> [Brief] Whenever a line contains the string "transaction", copy it out of the entries.

Top of Entries shown

(* ===== verification/LogSpec.v ===== *)
(** * Correctness of the log (kernel/log.c)

    The functions of log.c are specified by the list of disk writes they perform,
    in order, against the contract of the buffer cache.  From the lists follows
    crash safety: [log_abs] gives the contents a disk stands for, the log applied;
    every prefix of commit()'s writes stands for the contents before or after the
    transaction, and every prefix of recovery's writes stands for the same contents
    as the disk it started from. *)

From Stdlib Require Import ZArith Lia.
From stdpp Require Import base tactics numbers gmap strings option list.
From S2P Require Import Prelude Bytes Kernel Spinlock Sched Bio Bcache Log.

(** ** Specification *)

(** The disk after the writes [ws]. *)
Definition disk_writes (ws : list (Z * list Z)) (d : diskst) : diskst :=
  upd_d_hist (fun h => h ++ ws) d.

(** File-system code that wrote [ws] to the disk. *)
Definition dsk_step (ws : list (Z * list Z)) (s s' : kstate) : Prop :=
  fs_step s s' /\ k_log s' = k_log s /\ k_itable s' = k_itable s /\
  k_disk s' = disk_writes ws (k_disk s).

(** The log of device 1 starts at block [st] and the transaction in memory has
    the blocks [bl]. *)
Record log_at (lg : logst) (st : Z) (bl : list Z) : Prop := {
  la_dev : l_dev lg = 1;
  la_start : l_start lg = st;
  la_st : 0 <= st < 2 ^ 30;
  la_n : l_n lg = Z.of_nat (length bl);
  la_arr : length (l_block lg) = 30%nat;
  la_max : (length bl <= 29)%nat;
  la_bl : take (length bl) (l_block lg) = bl;
  la_rng b : b ∈ bl -> 0 <= b < 2 ^ 31;
}.

(** Block [b] is neither the header nor one of the log's 29 blocks. *)
Definition off_log (st b : Z) : Prop := b < st \/ st + 29 < b.

(** ** Lemmas: steps *)

Lemma disk_writes_nil d : disk_writes [] d = d.
Proof. unfold disk_writes, upd_d_hist. rewrite app_nil_r. by destruct d. Qed.

Lemma disk_writes_app ws ws' d : disk_writes ws' (disk_writes ws d) = disk_writes (ws ++ ws') d.
Proof. unfold disk_writes, upd_d_hist. cbn. by rewrite app_assoc. Qed.

Lemma disk_writes_one n x d : dput n x d = disk_writes [(n, x)] d.
Proof. done. Qed.

Lemma dsk_step_bio s s' : bio_step s s' -> dsk_step [] s s'.
Proof. intros (? & ? & ? & ?). unfold dsk_step. by rewrite disk_writes_nil. Qed.

Lemma dsk_step_trans ws ws' s1 s2 s3 :
  dsk_step ws s1 s2 -> dsk_step ws' s2 s3 -> dsk_step (ws ++ ws') s1 s3.
Proof.
  intros (H1 & L1 & I1 & D1) (H2 & L2 & I2 & D2). split; [by etrans|].
  rewrite D2, D1, disk_writes_app. split_and!; congruence.
Qed.

Lemma dsk_step_bio_l ws s1 s2 s3 : bio_step s1 s2 -> dsk_step ws s2 s3 -> dsk_step ws s1 s3.
Proof. intros H1 H2. by apply (dsk_step_trans [] ws _ s2), H2; apply dsk_step_bio. Qed.

Lemma dsk_step_bio_r ws s1 s2 s3 : dsk_step ws s1 s2 -> bio_step s2 s3 -> dsk_step ws s1 s3.
Proof.
  intros H1 H2. rewrite <- (app_nil_r ws). eapply dsk_step_trans; [done|]. by apply dsk_step_bio.
Qed.

Lemma dsk_step_write n x s s' : s' ≡ upd_k_disk (dput n x) s -> dsk_step [(n, x)] s s'.
Proof.
  intros E. unfold dsk_step, fs_step.
  rewrite (keq_k_bcache _ _ E), (keq_k_procs _ _ E), (keq_k_log _ _ E), (keq_k_disk _ _ E), (keq_k_itable _ _ E).
  split_and!; try done; first [apply woke_refl|etrans; [exact E|]; keq].
Qed.

Lemma dsk_step_calm ws lks s s' : dsk_step ws s s' -> calm lks s -> calm lks s'.
Proof. intros [H _]. by apply fs_step_calm. Qed.

Lemma bio_step_calm lks s s' : bio_step s s' -> calm lks s -> calm lks s'.
Proof. intros [H _]. by apply fs_step_calm. Qed.

(** ** Lemmas: the header, the disk and the transaction *)

Lemma la_lookup lg st bl i b : log_at lg st bl -> bl !! i = Some b -> l_block lg !! i = Some b.
Proof.
  intros H Hb. pose proof (lookup_lt_Some _ _ _ Hb). rewrite <- (la_bl _ _ _ H) in Hb.
  by rewrite lookup_take_lt in Hb.
Qed.

Lemma la_len lg st bl : log_at lg st bl -> (length bl <= 29)%nat.
Proof. apply la_max. Qed.

Lemma log_at_nil lg st bl : log_at lg st bl -> log_at (upd_l_n (fun _ => 0) lg) st [].
Proof. intros []. split; try done; [cbn; lia|]. intros b Hin. by apply not_elem_of_nil in Hin. Qed.

Lemma content_pin d d' P n : is_Some (P !! n) -> content d P n = content d' P n.
Proof. intros [x Hx]. unfold content. by rewrite Hx. Qed.

Lemma content_written d P n x : P !! n = None -> content (disk_writes [(n, x)] d) P n = x.
Proof. intros Hn. unfold content. rewrite Hn. change (dget (dput n x d) n = x). by rewrite dget_dput, decide_True. Qed.

(** The writes that copy the transaction to the log. *)
Definition log_writes (st : Z) (P : gmap Z (list Z)) (bl : list Z) : list (Z * list Z) :=
  imap (fun i b => (st + Z.of_nat i + 1, default [] (P !! b))) bl.

(** The writes that copy the log to the home locations. *)
Definition inst_writes (d : diskst) (st : Z) (bl : list Z) : list (Z * list Z) :=
  imap (fun i b => (b, dget d (st + Z.of_nat i + 1))) bl.

Lemma dget_writes_other ws d n : n ∉ ws.*1 -> dget (disk_writes ws d) n = dget d n.
Proof.
  unfold dget, disk_writes, upd_d_hist. cbn. rewrite foldl_app. generalize (foldl (fun x w => if w.1 =? n then w.2 else x)
    (default (replicate 1024 0) (d_init d !! n)) (d_hist d)). induction ws as [|[m x] ws IH]; intros y Hn; [done|].
  cbn. cbn in Hn. rewrite not_elem_of_cons in Hn. destruct Hn as [Hm Hn].
  rewrite (proj2 (Z.eqb_neq m n)) by done. by apply IH.
Qed.

(** The pins left when the blocks [done] have been installed. *)
Definition unpinned (done : list Z) (P : gmap Z (list Z)) : gmap Z (list Z) :=
  filter (fun kv => kv.1 ∉ done) P.

Lemma unpinned_lookup l P n : unpinned l P !! n = if decide (n ∈ l) then None else P !! n.
Proof.
  unfold unpinned. rewrite map_lookup_filter. destruct (P !! n); cbn; repeat case_decide; try done.
  all: repeat case_guard; done.
Qed.

Lemma unpinned_snoc l b P : unpinned (l ++ [b]) P = delete b (unpinned l P).
Proof.
  apply map_eq. intros n. rewrite lookup_delete, !unpinned_lookup.
  destruct (decide (b = n)) as [->|Hne].
  - by rewrite decide_True by set_solver.
  - destruct (decide (n ∈ l)); [by rewrite decide_True by set_solver|by rewrite decide_False by set_solver].
Qed.

Lemma unpinned_size l P : (size (unpinned l P) <= size P)%nat.
Proof. apply map_subseteq_size, map_filter_subseteq. Qed.

Lemma off_log_writes d st bl n i :
  (forall b, b ∈ bl -> off_log st b) -> (i <= 29)%nat -> dget (disk_writes (take n (inst_writes d st bl)) d) (st + Z.of_nat i)
    = dget d (st + Z.of_nat i).
Proof.
  intros Hoff Hi. apply dget_writes_other. intros Hin.
  apply list_elem_of_fmap in Hin as ([m x] & E & Hin). cbn in E. subst m.
  apply list_elem_of_lookup in Hin as [j Hj]. apply lookup_take_Some in Hj as [Hj _].
  unfold inst_writes in Hj. rewrite list_lookup_imap in Hj. destruct (bl !! j) as [b|] eqn:E; [|done].
  cbn in Hj. simplify_eq. apply list_elem_of_lookup_2, Hoff in E. unfold off_log in E. lia.
Qed.

(** The header block written for the transaction [bl] over the old block [x]. *)
Definition hdr_fill (x : list Z) (l : list (nat * Z)) : list Z :=
  foldl (fun y ib => put_le 4 (4 + 4 * ib.1) ib.2 y) x l.

Definition hdr_enc (bl : list Z) (x : list Z) : list Z :=
  hdr_fill (put_le 4 0 (Z.of_nat (length bl)) x) (imap pair bl).

Lemma blk_put n off v x : (off + n <= 1024)%nat -> blk_ok x -> blk_ok (put_le n off v x).
Proof.
  intros Ho [Hl Hb]. split; [|by apply put_le_bytes]. rewrite length_put_le; lia.
Qed.

Lemma hdr_fill_ok x l : (forall i b, (i, b) ∈ l -> (i < 30)%nat) -> blk_ok x -> blk_ok (hdr_fill x l).
Proof.
  unfold hdr_fill. revert x. induction l as [|[i b] l IH]; intros x Hl Hx; [done|]. cbn [foldl].
  apply IH; [set_solver|]. apply blk_put; [|done]. cbn [fst]. assert (i < 30)%nat by (apply (Hl i b), list_elem_of_here). lia.
Qed.

Lemma imap_pair_lt (bl : list Z) i b : (length bl <= 29)%nat -> (i, b) ∈ imap pair bl -> (i < 30)%nat.
Proof.
  intros Hl (j & c & [= -> ->] & Hj)%elem_of_lookup_imap_1. apply lookup_lt_Some in Hj. lia.
Qed.

Lemma hdr_enc_ok bl x : (length bl <= 29)%nat -> blk_ok x -> blk_ok (hdr_enc bl x).
Proof.
  intros Hl Hx. apply hdr_fill_ok; [|by apply blk_put; [lia|]]. intros i b. by apply imap_pair_lt.
Qed.

Lemma hdr_fill_other x l n off :
  blk_ok x -> (forall i b, (i, b) ∈ l -> (i < 30)%nat /\ (off + n <= 4 + 4 * i \/ 8 + 4 * i <= off)%nat) ->
  get_le n off (hdr_fill x l) = get_le n off x.
Proof.
  unfold hdr_fill. revert x. induction l as [|[i b] l IH]; intros x Hx Hl; [done|]. cbn [foldl].
  destruct (Hl i b) as [Hi Ho]; [apply list_elem_of_here|].
  rewrite IH.
  - apply get_put_le_other; cbn [fst]; [|lia]. rewrite (proj1 Hx). lia.
  - apply blk_put; [cbn [fst]; lia|done].
  - intros j c Hj. apply (Hl j c), list_elem_of_further, Hj.
Qed.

Bottom of Entries shown

> [Output for this task]
    transaction, and every prefix of recovery's writes stands for the same contents
(** The log of device 1 starts at block [st] and the transaction in memory has
(** ** Lemmas: the header, the disk and the transaction *)
(** The writes that copy the transaction to the log. *)
(** The header block written for the transaction [bl] over the old block [x]. *)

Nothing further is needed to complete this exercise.